Maurice was both surprised and touched by the gratification which his engagement gave to his friends. Mrs. Wilson might be expected to take satisfaction, since any woman is likely to approve of any match which she may be allowed to have a hand in promoting; the Staggchases were delighted, and Mrs. Morison received him with a kindness which moved him more than anything else. Mrs. Morison treated him much as if he were her son. She spoke wisely to him about his future, and she had a word of warning on the subject of his attitude toward religion.

"My dear Maurice," she said, after she had come to call him by that name, "let me give you a caution. The most fanatical belief is less evil than dogmatic denial. If you are really the agnostic you claim to be, your very confession that the truth is too great for human grasp binds you to respect the unknown."

"But one cannot respect dogmas," he objected.

"We were not speaking of dogmas," she responded with sweet and dignified earnestness, "but of the mystery of life and the great unknown that incloses it. The great fault and danger of this age is that it is all for breaking down. It reforms abuses and improves away old errors; but it seems to forget the need of providing something to take the place of what it clears away. Men can no more live without a belief than without air."

"But it is hard to have patience with what one sees to be false."

"What one believes to be false, you mean. It isn't easy to have patience with those who hold to theories that we've laid by; but surely it is impossible not to respect the spirit in which any honest soul sincerely believes."

"Yes," Maurice assented, somewhat doubtfully; "but it is so hard to have patience with creeds that are entirely outworn."

The old lady smiled and shook her head.

"Again I have to say 'which seem to you outworn.' A creed is never really outworn so long as a single man sincerely believes in it. However, you may have as little patience as you like with them if you will only remember that after all the creed itself is nothing, while the attitude of the mind to truth is everything. If you respect conviction, that is all I ask."

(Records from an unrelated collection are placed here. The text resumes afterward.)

Lemma completed_match_processes_every_table_witness :
  let md := exec (parse_batting_stats Samples.finished)
              (exec (parse_teams_and_scores Samples.finished)
                 (exec (parse_match_info Samples.finished) Samples.fresh)) in
  resolve_current_bowling_team md = None
  /\ has_bowler "Bumrah" (exec (parse_bowling_stats Samples.finished) md)
  /\ has_bowler "Chahar" (exec (parse_bowling_stats Samples.finished) md).
Proof.
  cbv zeta.
  set (md := exec (parse_batting_stats Samples.finished) _).
  assert (H1 : contains "yet to bat" (team_score_lower md "team1") = false)
    by (vm_compute; reflexivity).
  assert (H2 : contains "yet to bat" (team_score_lower md "team2") = false)
    by (vm_compute; reflexivity).
  assert (H3 : status_says_completed md = true
               \/ exists key t, teams md !! key = Some t /\ t_won t = Some true)
    by (left; vm_compute; reflexivity).
  destruct (completed_match_processes_every_table Samples.finished md H1 H2 H3)
    as (Hnone & _ & Hall).
  split; [exact Hnone|]. split.
  - apply (Hall (Samples.second_tab_table
                   [Samples.bowler "Bumrah" "4" "22" "3"; Samples.bowler "Boult" "3.2" "35" "0"])
                (Some Samples.bowling_header_row)
                (Samples.bowler "Bumrah" "4" "22" "3")
                (mkBowlingEntry "Bumrah" "4" "0" "22" "3" "7.50" None)).
    + apply list_elem_of_In. vm_compute. right. left. reflexivity.
    + vm_compute. reflexivity.
    + apply list_elem_of_In. vm_compute. left. reflexivity.
    + vm_compute. reflexivity.
  - apply (Hall (Samples.bowling_table
                   [Samples.bowler "Chahar" "4" "31" "2"; Samples.bowler "Pathirana" "4" "38" "1"])
                (Some Samples.bowling_header_row)
                (Samples.bowler "Chahar" "4" "31" "2")
                (mkBowlingEntry "Chahar" "4" "0" "31" "2" "7.50" None)).
    + apply list_elem_of_In. vm_compute. left. reflexivity.
    + vm_compute. reflexivity.
    + apply list_elem_of_In. vm_compute. left. reflexivity.
    + vm_compute. reflexivity.
Defined.

(** ** One bowling entry per name *)






(** ** The stable sorts *)

Lemma insert_asc_perm {A} (key : A -> Z) x l : insert_asc key x l ≡ₚ x :: l.
Proof.
  induction l as [|y l IH]; simpl; [reflexivity|].
  destruct (key x <=? key y); [reflexivity|].
  rewrite IH. apply Permutation_swap.
Qed.

Lemma sort_asc_perm {A} (key : A -> Z) l : sort_asc key l ≡ₚ l.
Proof.
  induction l as [|x l IH]; simpl; [reflexivity|].
  unfold sort_asc in *. simpl. rewrite insert_asc_perm, IH. reflexivity.
Qed.

Lemma insert_desc_perm {A} (key : A -> Z) x l : insert_desc key x l ≡ₚ x :: l.
Proof.
  induction l as [|y l IH]; simpl; [reflexivity|].
  destruct (key y <=? key x); [reflexivity|].
  rewrite IH. apply Permutation_swap.
Qed.

Lemma sort_desc_perm {A} (key : A -> Z) l : sort_desc key l ≡ₚ l.
Proof.
  induction l as [|x l IH]; simpl; [reflexivity|].
  unfold sort_desc in *. simpl. rewrite insert_desc_perm, IH. reflexivity.
Qed.

(** A list whose keys already ascend is left as it is. *)
Lemma sort_asc_sorted {A} (key : A -> Z) l :
  StronglySorted (fun a b => key a <= key b) l -> sort_asc key l = l.
Proof.
  induction 1 as [|x l Hs IH Hx]; [reflexivity|].
  unfold sort_asc in *. simpl. rewrite IH.
  destruct l as [|y l]; [reflexivity|]. simpl.
  apply Forall_cons in Hx as [Hxy _].
  apply Z.leb_le in Hxy. rewrite Hxy. reflexivity.
Qed.

Lemma insert_desc_sorted {A} (key : A -> Z) x l :
  StronglySorted (fun a b => key b <= key a) l ->
  StronglySorted (fun a b => key b <= key a) (insert_desc key x l).
Proof.
  induction 1 as [|y l Hs IH Hy]; simpl.
  - repeat constructor.
  - destruct (key y <=? key x) eqn:E.
    + apply Z.leb_le in E. constructor; [constructor; assumption|].
      constructor; [exact E|].
      eapply Forall_impl; [exact Hy|]. intros z Hz. simpl in Hz. lia.
    + apply Z.leb_gt in E. constructor; [exact IH|].
      rewrite insert_desc_perm. constructor; [lia | exact Hy].
Qed.

Lemma sort_desc_sorted {A} (key : A -> Z) l :
  StronglySorted (fun a b => key b <= key a) (sort_desc key l).
Proof.
  induction l as [|x l IH]; [constructor|].
  unfold sort_desc in *. simpl. apply insert_desc_sorted, IH.
Qed.

(** ** Inferring dismissals *)

Lemma count_out_outs l : count_out l = Z.of_nat (outs l).
Proof. reflexivity. Qed.

Lemma outs_cons b l : outs (b :: l) = ((if b_is_out b then 1 else 0) + outs l)%nat.
Proof.
  unfold outs. rewrite filter_cons. destruct (b_is_out b) eqn:E.
  - rewrite decide_True by reflexivity. reflexivity.
  - rewrite decide_False by discriminate. reflexivity.
Qed.

Lemma outs_perm l l' : l ≡ₚ l' -> outs l = outs l'.
Proof. intros H. unfold outs. rewrite H. reflexivity. Qed.

Lemma eligibles_cons current b l :
  eligibles current (b :: l) =
    ((if eligible current b then 1 else 0) + eligibles current l)%nat.
Proof.
  unfold eligibles. rewrite filter_cons. destruct (eligible current b) eqn:E.
  - rewrite decide_True by reflexivity. reflexivity.
  - rewrite decide_False by discriminate. reflexivity.
Qed.

Lemma mark_first_0 current l : mark_first current 0 l = l.
Proof. destruct l; reflexivity. Qed.

(** The loop of the code marks exactly the first [wickets_down - out_batsmen]
    eligible batsmen, in list order. *)
Lemma mark_loop_mark_first current wickets_down l : forall out_batsmen,
  out_batsmen < wickets_down ->
  mark_loop current wickets_down out_batsmen l =
    mark_first current (Z.to_nat (wickets_down - out_batsmen)) l.
Proof.
  induction l as [|b l IH]; intros out Hlt.
  - simpl. destruct (Z.to_nat (wickets_down - out)); reflexivity.
  - destruct (Z.to_nat (wickets_down - out)) as [|n] eqn:En; [lia|].
    cbn [mark_loop mark_first]. unfold eligible.
    destruct (b_is_out b || bool_decide (b ∈ current)) eqn:E.
    + rewrite <- negb_orb, E. cbn [negb]. rewrite (IH out Hlt), En. reflexivity.
    + rewrite <- negb_orb, E. cbn [negb].
      destruct (wickets_down <=? out + 1) eqn:Ew.
      * apply Z.leb_le in Ew. assert (n = 0%nat) as -> by lia.
        rewrite mark_first_0. reflexivity.
      * apply Z.leb_gt in Ew. rewrite (IH (out + 1)) by lia.
        replace (Z.to_nat (wickets_down - (out + 1))) with n by lia. reflexivity.
Qed.

Lemma eligible_not_out current b : eligible current b = true -> b_is_out b = false.
Proof. unfold eligible. destruct (b_is_out b); [discriminate | reflexivity]. Qed.

Lemma outs_mark_first current l : forall n,
  outs (mark_first current n l) = (outs l + Nat.min n (eligibles current l))%nat.
Proof.
  induction l as [|b l IH]; intros n.
  - destruct n; simpl; unfold outs, eligibles; simpl; lia.
  - destruct n as [|n]; [rewrite mark_first_0; simpl; lia|].
    cbn [mark_first]. rewrite eligibles_cons.
    destruct (eligible current b) eqn:E.
    + rewrite !outs_cons, IH. rewrite (eligible_not_out _ _ E). simpl. lia.
    + rewrite !outs_cons, IH. lia.
Qed.

(** What [mark_first] changes: only eligible batsmen, and only to the
    generic dismissal. *)
Lemma mark_first_Forall2 current l : forall n,
  Forall2 (fun b r => r = b \/ (eligible current b = true /\ r = mark_as_out b))
    l (mark_first current n l).
Proof.
  induction l as [|b l IH]; intros n.
  - destruct n; constructor.
  - destruct n as [|n].
    + rewrite mark_first_0. apply Forall2_same_length_lookup. split; [reflexivity|].
      intros i x y Hx Hy. left. congruence.
    + cbn [mark_first]. destruct (eligible current b) eqn:E.
      * constructor; [right; split; [exact E | reflexivity] | apply IH].
      * constructor; [left; reflexivity | apply IH].
Qed.

(** ** Position order *)

Lemma row_index_present rows : forall i p r,
  NoDup (row_tag <$> rows) -> rows !! p = Some r ->
  row_index (row_tag r) rows i = (i + p)%nat.
Proof.
  induction rows as [|r0 rows IH]; intros i p r Hnd Hp; [discriminate|].
  rewrite fmap_cons in Hnd. apply NoDup_cons in Hnd as [Hr0 Hnd].
  destruct p as [|p]; simpl in *.
  - injection Hp as ->. rewrite decide_True by reflexivity. lia.
  - rewrite decide_False.
    + rewrite (IH (S i) p r Hnd Hp). lia.
    + intros Heq. apply Hr0. rewrite Heq. apply list_elem_of_fmap.
      exists r. split; [reflexivity|]. apply list_elem_of_lookup. eauto.
Qed.

Lemma batsman_of_row_row row b : batsman_of_row row = Some b -> b_row b = row_tag row.
Proof.
  unfold batsman_of_row. destruct (row_first_td (row_tag row)); [|discriminate].
  destruct (_ || _); [discriminate|].
  destruct (row_tds (row_tag row)) as [|? [|? [|? [|? [|? [|? ?]]]]]]; try discriminate.
  intros [= <-]. reflexivity.
Qed.

Lemma collect_batsmen_ascending rows :
  NoDup (row_tag <$> rows) ->
  forall later earlier, rows = earlier ++ later ->
    StronglySorted
      (fun a b => Z.of_nat (row_index (b_row a) rows 0) <= Z.of_nat (row_index (b_row b) rows 0))
      (collect_batsmen later)
    /\ Forall (fun b => (length earlier <= row_index (b_row b) rows 0)%nat)
         (collect_batsmen later).
Proof.
  intros Hnd. induction later as [|r later IH]; intros earlier Hrows.
  - split; constructor.
  - destruct (IH (earlier ++ [r])) as [Hs Hall].
    { rewrite <- app_assoc. exact Hrows. }
    rewrite length_app in Hall. simpl in Hall.
    unfold collect_batsmen in *. cbn [omap list_omap].
    destruct (batsman_of_row r) as [b|] eqn:Eb.
    + assert (Hkey : row_index (b_row b) rows 0 = length earlier).
      { rewrite (batsman_of_row_row _ _ Eb).
        rewrite (row_index_present rows 0 (length earlier) r Hnd); [lia|].
        rewrite Hrows. rewrite lookup_app_r by lia.
        replace (length earlier - length earlier)%nat with 0%nat by lia. reflexivity. }
      split.
      * constructor; [exact Hs|].
        eapply Forall_impl; [exact Hall|]. intros x Hx. simpl in Hx. rewrite Hkey. lia.
      * constructor; [lia|].
        eapply Forall_impl; [exact Hall|]. intros x Hx. simpl in Hx. lia.
    + split; [exact Hs|].
      eapply Forall_impl; [exact Hall|]. intros x Hx. simpl in Hx. lia.
Qed.

(** When the rows of the table are pairwise different, the position sort
    leaves the collected batsmen in the order of the table. *)
Lemma in_batting_order_id rows :
  NoDup (row_tag <$> rows) ->
  in_batting_order rows (collect_batsmen rows) = collect_batsmen rows.
Proof.
  intros Hnd. unfold in_batting_order. apply sort_asc_sorted.
  apply (collect_batsmen_ascending rows Hnd rows []). reflexivity.
Qed.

Mrs. Staggchase at another time had also an ethical word for him. Maurice was deeply moved by the fact that Philip had gone into the Catholic church and entered a monastery at Montreal. Like his friend, Ashe had left the Clergy House as soon as he had come to the decision to which his doubts led. He had seen Maurice, and had talked to him unreservedly of his faith and of his plans. It was idle to attempt to move him; and it was after bidding the proselyte good-by that Maurice was talking of him to Mrs. Staggchase, and lamenting what occurred.

"My dear fellow," she observed in her faintly satirical manner, "I know that I'm growing old, because whereas my convictions used to be all right and my actions all wrong, now my actions are right enough, but my convictions have all evaporated. Mr. Ashe is still young enough to need convictions, and the more rigid they are the more contented he'll be."

"But with his training, to turn out in this way," responded Maurice.
"It's amazing. Think of a New England Puritan turned Catholic!"

"On the contrary, it is the most natural thing in the world. His
Puritan training is what has made him a Catholic."

Maurice thought a moment in silence.

"I suppose," he said at length, "that in this age there are only two things possible for a thinking man. One must go over to Rome and rest on authority, or choose to use his reason, and be an agnostic."

Mrs. Staggchase regarded him with a smile which made him flush a little.

"'No doubt but ye are the people,'" she quoted, "'wisdom shall die with you.' Yet I have known persons really of intellectual respectability who haven't found it necessary to do either."

He was too wise to answer her. He remembered that it was time to keep an appointment with Berenice, and he smiled with the air of one too happy to be ruffled.

"I suppose," he remarked, as he rose to go, "that if I would give you the chance you would easily prove that Phil and I both are merely Puritans more or less disguised!"